* Activity
Locate, in the data below, the line that contains "(** [5/5]: the" and the line that contains "console p' = console"; reproduce exactly those two lines and every line between them, nothing more.

* Input data
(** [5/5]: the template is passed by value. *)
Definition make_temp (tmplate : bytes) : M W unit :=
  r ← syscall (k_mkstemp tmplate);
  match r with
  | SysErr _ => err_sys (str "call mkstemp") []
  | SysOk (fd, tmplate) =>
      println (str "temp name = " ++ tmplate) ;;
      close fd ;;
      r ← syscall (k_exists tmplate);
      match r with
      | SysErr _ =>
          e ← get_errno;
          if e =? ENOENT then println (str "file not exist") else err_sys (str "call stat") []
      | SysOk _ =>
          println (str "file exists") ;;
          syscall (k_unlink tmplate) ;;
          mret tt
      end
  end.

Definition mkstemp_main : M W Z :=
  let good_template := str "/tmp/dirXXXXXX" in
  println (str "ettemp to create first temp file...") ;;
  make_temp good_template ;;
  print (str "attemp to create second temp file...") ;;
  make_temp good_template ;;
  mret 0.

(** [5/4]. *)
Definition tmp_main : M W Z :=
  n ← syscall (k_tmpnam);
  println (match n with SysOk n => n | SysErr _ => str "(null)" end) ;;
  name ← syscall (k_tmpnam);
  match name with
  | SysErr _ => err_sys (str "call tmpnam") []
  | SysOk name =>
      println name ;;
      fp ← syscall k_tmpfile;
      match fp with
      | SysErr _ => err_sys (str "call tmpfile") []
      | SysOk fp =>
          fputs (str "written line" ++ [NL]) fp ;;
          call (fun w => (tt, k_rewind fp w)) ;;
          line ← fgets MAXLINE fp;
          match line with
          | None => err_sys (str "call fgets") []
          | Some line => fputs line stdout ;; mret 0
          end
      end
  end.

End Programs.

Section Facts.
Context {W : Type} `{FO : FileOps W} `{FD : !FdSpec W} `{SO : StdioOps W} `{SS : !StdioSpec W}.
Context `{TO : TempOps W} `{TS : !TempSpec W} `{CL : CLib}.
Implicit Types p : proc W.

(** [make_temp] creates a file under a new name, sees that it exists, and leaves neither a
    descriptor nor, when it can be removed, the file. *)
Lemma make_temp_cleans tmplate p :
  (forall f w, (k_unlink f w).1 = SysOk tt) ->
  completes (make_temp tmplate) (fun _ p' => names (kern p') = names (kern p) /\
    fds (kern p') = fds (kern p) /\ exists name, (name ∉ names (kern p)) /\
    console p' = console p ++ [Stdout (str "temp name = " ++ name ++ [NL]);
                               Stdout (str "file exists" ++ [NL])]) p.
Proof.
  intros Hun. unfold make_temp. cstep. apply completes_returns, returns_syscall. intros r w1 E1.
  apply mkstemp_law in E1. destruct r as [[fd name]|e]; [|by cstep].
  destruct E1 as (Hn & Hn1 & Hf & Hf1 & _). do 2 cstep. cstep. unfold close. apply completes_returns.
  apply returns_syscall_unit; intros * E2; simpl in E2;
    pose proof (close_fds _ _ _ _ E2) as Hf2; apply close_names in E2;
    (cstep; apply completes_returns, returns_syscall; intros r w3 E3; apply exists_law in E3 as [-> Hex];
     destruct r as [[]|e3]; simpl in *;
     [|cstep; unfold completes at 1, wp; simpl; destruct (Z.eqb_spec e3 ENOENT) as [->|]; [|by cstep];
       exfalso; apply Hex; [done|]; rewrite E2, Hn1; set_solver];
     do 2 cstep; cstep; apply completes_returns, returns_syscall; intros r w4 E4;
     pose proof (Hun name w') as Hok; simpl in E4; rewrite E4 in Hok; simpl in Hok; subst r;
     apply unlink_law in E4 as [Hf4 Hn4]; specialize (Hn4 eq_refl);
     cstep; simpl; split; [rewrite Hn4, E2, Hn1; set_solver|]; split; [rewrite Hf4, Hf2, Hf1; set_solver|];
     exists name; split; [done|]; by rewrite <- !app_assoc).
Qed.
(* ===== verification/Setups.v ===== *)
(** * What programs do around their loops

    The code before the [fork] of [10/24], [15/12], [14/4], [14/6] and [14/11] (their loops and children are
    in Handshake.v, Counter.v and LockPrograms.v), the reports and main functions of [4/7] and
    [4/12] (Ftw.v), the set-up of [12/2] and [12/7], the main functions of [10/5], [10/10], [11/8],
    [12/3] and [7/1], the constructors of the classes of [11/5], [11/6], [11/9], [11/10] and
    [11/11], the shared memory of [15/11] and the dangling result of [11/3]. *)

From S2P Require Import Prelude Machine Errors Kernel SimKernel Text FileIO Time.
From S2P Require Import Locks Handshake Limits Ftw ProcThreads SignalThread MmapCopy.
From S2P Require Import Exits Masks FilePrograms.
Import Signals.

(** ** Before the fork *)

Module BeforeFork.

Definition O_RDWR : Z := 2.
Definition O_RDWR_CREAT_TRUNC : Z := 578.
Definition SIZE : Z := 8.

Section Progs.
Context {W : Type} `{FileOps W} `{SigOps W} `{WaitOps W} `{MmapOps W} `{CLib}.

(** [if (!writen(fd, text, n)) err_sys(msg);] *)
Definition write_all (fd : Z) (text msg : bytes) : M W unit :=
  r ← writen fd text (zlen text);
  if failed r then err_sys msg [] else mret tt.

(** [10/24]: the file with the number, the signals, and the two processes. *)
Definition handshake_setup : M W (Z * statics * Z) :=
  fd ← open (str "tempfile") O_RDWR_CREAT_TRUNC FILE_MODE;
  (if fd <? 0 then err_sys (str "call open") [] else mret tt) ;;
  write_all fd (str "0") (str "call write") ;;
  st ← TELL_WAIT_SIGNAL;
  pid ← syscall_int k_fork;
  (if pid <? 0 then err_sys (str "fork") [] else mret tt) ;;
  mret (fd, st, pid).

* * *

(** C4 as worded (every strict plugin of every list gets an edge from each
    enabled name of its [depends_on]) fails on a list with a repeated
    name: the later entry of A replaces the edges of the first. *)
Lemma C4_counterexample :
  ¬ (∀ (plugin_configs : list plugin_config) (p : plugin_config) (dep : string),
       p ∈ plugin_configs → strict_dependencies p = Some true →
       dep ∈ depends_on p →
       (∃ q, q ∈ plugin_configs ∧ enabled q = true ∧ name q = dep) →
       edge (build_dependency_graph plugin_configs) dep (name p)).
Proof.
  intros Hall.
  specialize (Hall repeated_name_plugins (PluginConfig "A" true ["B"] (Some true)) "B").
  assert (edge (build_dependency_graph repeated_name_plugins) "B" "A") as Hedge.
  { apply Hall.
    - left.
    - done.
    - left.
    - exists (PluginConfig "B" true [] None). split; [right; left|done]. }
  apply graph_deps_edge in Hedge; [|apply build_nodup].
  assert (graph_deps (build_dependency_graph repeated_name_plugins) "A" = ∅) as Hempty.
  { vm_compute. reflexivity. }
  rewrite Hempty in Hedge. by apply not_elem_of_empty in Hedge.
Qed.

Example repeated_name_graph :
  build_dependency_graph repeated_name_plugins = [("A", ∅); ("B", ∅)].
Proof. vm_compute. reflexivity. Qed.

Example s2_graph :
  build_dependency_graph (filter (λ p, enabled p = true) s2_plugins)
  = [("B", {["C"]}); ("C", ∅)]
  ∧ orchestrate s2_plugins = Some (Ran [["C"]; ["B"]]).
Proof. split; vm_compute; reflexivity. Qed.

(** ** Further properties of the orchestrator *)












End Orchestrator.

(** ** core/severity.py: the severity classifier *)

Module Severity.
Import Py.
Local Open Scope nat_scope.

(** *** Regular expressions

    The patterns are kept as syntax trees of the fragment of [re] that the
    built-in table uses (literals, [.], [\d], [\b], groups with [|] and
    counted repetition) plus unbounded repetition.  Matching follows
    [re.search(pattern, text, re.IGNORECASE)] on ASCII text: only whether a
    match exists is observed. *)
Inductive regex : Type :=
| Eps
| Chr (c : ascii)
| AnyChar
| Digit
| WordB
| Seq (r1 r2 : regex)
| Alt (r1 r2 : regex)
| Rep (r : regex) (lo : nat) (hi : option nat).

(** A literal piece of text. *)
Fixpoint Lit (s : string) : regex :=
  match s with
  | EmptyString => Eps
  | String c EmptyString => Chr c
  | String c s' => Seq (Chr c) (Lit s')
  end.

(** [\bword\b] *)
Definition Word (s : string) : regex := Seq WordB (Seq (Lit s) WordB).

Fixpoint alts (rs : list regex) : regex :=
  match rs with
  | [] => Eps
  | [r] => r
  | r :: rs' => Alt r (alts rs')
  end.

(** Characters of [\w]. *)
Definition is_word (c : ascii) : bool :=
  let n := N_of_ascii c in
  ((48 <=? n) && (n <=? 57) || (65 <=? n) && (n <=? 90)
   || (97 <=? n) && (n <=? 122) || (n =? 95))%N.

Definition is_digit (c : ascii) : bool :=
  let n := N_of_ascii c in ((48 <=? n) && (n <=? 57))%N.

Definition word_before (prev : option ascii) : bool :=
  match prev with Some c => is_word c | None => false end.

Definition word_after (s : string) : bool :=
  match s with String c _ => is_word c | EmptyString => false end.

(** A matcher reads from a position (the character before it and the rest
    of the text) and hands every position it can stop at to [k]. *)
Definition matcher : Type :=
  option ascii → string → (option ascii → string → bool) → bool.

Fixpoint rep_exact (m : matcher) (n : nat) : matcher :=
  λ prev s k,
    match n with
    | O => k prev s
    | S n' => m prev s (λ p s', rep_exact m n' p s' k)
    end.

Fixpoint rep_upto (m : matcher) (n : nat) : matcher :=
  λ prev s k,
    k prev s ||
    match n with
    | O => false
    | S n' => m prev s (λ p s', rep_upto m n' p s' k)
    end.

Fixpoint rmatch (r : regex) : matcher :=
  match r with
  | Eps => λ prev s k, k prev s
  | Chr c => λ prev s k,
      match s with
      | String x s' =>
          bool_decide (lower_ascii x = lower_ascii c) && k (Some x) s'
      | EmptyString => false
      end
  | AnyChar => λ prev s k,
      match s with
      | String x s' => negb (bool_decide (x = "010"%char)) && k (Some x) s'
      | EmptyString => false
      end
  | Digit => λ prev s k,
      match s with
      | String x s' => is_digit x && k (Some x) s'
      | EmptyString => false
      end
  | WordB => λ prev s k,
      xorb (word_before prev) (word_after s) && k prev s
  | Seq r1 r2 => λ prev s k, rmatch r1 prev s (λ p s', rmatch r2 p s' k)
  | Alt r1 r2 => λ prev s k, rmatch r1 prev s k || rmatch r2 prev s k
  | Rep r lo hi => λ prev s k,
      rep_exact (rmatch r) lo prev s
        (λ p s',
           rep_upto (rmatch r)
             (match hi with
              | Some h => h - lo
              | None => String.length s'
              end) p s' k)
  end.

* Written solution
(** [5/5]: the template is passed by value. *)
Definition make_temp (tmplate : bytes) : M W unit :=
  r ← syscall (k_mkstemp tmplate);
  match r with
  | SysErr _ => err_sys (str "call mkstemp") []
  | SysOk (fd, tmplate) =>
      println (str "temp name = " ++ tmplate) ;;
      close fd ;;
      r ← syscall (k_exists tmplate);
      match r with
      | SysErr _ =>
          e ← get_errno;
          if e =? ENOENT then println (str "file not exist") else err_sys (str "call stat") []
      | SysOk _ =>
          println (str "file exists") ;;
          syscall (k_unlink tmplate) ;;
          mret tt
      end
  end.

Definition mkstemp_main : M W Z :=
  let good_template := str "/tmp/dirXXXXXX" in
  println (str "ettemp to create first temp file...") ;;
  make_temp good_template ;;
  print (str "attemp to create second temp file...") ;;
  make_temp good_template ;;
  mret 0.

(** [5/4]. *)
Definition tmp_main : M W Z :=
  n ← syscall (k_tmpnam);
  println (match n with SysOk n => n | SysErr _ => str "(null)" end) ;;
  name ← syscall (k_tmpnam);
  match name with
  | SysErr _ => err_sys (str "call tmpnam") []
  | SysOk name =>
      println name ;;
      fp ← syscall k_tmpfile;
      match fp with
      | SysErr _ => err_sys (str "call tmpfile") []
      | SysOk fp =>
          fputs (str "written line" ++ [NL]) fp ;;
          call (fun w => (tt, k_rewind fp w)) ;;
          line ← fgets MAXLINE fp;
          match line with
          | None => err_sys (str "call fgets") []
          | Some line => fputs line stdout ;; mret 0
          end
      end
  end.

End Programs.

Section Facts.
Context {W : Type} `{FO : FileOps W} `{FD : !FdSpec W} `{SO : StdioOps W} `{SS : !StdioSpec W}.
Context `{TO : TempOps W} `{TS : !TempSpec W} `{CL : CLib}.
Implicit Types p : proc W.

(** [make_temp] creates a file under a new name, sees that it exists, and leaves neither a
    descriptor nor, when it can be removed, the file. *)
Lemma make_temp_cleans tmplate p :
  (forall f w, (k_unlink f w).1 = SysOk tt) ->
  completes (make_temp tmplate) (fun _ p' => names (kern p') = names (kern p) /\
    fds (kern p') = fds (kern p) /\ exists name, (name ∉ names (kern p)) /\
    console p' = console p ++ [Stdout (str "temp name = " ++ name ++ [NL]);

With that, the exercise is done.